Items listed in a dataset
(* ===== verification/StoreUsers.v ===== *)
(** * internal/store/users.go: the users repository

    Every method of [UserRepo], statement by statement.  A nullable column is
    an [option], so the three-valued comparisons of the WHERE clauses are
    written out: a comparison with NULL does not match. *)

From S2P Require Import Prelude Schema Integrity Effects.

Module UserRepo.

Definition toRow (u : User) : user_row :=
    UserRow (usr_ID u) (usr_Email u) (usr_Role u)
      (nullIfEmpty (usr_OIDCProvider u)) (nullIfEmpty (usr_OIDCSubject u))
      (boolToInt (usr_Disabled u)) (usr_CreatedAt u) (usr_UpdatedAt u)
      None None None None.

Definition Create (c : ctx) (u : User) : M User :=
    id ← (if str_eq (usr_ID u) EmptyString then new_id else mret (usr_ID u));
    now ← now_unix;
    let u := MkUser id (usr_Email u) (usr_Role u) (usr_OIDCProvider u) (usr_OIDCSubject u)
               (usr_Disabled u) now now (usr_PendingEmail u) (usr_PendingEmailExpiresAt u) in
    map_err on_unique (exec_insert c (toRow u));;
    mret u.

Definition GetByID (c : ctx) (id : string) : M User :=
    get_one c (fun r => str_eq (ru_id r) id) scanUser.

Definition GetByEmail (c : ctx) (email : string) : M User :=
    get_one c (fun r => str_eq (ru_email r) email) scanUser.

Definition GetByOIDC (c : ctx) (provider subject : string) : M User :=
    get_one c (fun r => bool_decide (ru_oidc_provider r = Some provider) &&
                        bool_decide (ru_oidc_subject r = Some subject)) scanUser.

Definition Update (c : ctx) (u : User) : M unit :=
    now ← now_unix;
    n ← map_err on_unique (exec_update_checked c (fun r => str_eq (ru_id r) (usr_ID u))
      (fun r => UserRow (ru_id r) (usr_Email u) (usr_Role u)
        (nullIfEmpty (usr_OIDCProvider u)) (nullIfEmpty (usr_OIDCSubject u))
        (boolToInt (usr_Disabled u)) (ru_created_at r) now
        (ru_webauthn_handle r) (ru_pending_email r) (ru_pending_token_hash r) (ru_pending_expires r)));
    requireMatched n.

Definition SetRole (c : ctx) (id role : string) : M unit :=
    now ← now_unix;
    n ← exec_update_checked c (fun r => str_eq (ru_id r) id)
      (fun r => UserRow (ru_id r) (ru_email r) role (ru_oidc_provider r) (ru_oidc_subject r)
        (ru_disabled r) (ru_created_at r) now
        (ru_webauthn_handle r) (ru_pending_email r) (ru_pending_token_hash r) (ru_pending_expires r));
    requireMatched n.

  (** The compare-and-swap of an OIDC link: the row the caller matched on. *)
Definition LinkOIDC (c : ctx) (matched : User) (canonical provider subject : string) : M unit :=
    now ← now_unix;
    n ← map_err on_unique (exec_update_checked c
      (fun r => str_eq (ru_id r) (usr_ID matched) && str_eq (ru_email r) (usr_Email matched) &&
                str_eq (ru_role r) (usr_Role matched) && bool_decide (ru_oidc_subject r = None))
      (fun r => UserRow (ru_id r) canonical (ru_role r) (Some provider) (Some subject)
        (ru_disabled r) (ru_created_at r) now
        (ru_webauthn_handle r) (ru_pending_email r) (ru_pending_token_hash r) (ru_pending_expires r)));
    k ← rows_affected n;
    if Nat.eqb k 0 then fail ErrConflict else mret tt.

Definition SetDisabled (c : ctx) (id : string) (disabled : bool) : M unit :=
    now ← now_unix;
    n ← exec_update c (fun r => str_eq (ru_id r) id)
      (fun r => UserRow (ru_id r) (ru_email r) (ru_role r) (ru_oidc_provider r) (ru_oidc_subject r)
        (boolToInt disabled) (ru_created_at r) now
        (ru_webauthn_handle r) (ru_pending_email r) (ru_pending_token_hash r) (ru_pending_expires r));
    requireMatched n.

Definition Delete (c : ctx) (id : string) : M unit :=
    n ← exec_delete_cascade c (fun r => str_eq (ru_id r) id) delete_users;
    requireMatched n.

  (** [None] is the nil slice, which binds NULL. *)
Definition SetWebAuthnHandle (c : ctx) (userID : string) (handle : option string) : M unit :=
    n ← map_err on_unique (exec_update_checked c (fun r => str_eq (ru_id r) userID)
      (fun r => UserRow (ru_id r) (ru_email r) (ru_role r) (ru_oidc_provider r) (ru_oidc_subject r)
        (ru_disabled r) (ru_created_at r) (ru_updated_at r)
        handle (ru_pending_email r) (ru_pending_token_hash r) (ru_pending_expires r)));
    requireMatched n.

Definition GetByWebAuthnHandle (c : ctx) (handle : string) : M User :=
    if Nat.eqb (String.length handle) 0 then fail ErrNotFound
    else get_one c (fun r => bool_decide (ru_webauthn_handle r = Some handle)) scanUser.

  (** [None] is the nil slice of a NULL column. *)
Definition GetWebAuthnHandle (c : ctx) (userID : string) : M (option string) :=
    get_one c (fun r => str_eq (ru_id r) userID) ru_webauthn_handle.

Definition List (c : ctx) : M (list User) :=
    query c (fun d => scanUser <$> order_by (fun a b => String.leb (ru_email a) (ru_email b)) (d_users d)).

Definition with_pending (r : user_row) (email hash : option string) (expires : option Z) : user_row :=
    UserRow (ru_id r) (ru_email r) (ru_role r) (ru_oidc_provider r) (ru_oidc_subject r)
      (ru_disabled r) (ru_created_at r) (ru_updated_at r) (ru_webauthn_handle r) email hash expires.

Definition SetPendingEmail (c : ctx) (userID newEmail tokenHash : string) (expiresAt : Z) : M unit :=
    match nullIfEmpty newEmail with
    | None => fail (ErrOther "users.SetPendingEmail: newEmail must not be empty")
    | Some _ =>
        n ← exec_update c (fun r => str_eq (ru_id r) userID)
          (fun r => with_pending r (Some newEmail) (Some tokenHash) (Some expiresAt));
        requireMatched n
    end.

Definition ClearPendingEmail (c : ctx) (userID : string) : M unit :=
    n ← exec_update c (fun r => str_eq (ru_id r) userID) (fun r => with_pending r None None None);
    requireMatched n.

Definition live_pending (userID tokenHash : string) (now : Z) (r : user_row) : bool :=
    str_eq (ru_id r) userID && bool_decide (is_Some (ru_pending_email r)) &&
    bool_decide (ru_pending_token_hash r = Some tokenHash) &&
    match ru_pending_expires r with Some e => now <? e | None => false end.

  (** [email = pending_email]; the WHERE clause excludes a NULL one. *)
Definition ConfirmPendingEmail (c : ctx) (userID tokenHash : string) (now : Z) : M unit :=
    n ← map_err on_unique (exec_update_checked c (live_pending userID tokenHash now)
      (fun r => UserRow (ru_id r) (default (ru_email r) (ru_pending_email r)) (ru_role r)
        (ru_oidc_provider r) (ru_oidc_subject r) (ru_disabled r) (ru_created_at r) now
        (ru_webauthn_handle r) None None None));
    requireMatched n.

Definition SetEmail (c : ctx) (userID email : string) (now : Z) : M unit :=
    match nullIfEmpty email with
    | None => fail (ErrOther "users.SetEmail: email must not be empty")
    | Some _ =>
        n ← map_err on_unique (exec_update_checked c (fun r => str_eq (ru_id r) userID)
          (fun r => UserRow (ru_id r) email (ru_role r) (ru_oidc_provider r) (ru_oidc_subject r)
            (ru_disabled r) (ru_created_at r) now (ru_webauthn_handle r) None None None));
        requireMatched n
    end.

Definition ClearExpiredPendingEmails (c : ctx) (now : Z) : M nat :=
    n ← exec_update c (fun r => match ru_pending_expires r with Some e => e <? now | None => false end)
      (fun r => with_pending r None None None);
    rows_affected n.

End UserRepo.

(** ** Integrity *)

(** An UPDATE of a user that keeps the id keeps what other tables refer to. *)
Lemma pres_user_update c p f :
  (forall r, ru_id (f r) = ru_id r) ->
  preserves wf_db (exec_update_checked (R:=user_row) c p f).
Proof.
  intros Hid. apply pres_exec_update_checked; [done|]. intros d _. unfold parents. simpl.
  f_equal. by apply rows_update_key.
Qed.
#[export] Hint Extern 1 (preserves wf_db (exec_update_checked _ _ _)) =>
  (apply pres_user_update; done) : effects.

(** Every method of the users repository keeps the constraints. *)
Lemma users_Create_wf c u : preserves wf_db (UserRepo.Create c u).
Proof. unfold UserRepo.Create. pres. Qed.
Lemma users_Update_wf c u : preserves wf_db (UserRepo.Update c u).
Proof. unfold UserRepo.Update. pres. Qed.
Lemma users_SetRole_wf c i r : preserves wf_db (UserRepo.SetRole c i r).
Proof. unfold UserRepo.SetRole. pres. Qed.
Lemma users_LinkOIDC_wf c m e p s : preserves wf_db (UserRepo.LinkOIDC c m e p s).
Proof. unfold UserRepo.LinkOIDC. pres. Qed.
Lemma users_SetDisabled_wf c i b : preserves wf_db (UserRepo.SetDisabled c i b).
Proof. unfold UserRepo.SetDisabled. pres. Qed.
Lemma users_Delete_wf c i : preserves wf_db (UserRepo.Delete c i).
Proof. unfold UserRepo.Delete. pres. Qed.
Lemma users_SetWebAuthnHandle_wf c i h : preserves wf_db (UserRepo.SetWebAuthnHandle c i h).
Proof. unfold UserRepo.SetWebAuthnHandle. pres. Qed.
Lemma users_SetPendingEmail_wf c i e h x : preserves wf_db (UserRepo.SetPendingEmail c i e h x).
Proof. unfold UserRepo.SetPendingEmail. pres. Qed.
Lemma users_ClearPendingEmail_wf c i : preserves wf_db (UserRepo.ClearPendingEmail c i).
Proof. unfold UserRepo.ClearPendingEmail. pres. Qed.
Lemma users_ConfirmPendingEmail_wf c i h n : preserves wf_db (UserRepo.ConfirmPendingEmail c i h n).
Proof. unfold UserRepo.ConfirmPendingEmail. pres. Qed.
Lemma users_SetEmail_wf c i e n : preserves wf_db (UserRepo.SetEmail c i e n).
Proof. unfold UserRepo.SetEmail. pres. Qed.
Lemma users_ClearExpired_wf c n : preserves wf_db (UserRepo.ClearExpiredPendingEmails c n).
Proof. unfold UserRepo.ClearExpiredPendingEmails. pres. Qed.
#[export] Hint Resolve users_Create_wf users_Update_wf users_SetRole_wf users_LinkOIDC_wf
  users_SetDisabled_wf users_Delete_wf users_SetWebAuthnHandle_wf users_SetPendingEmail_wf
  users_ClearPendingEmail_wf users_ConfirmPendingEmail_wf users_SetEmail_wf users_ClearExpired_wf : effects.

• **Task details**: Lines above holding "None": give their count, nothing more.

• **Output below**: 12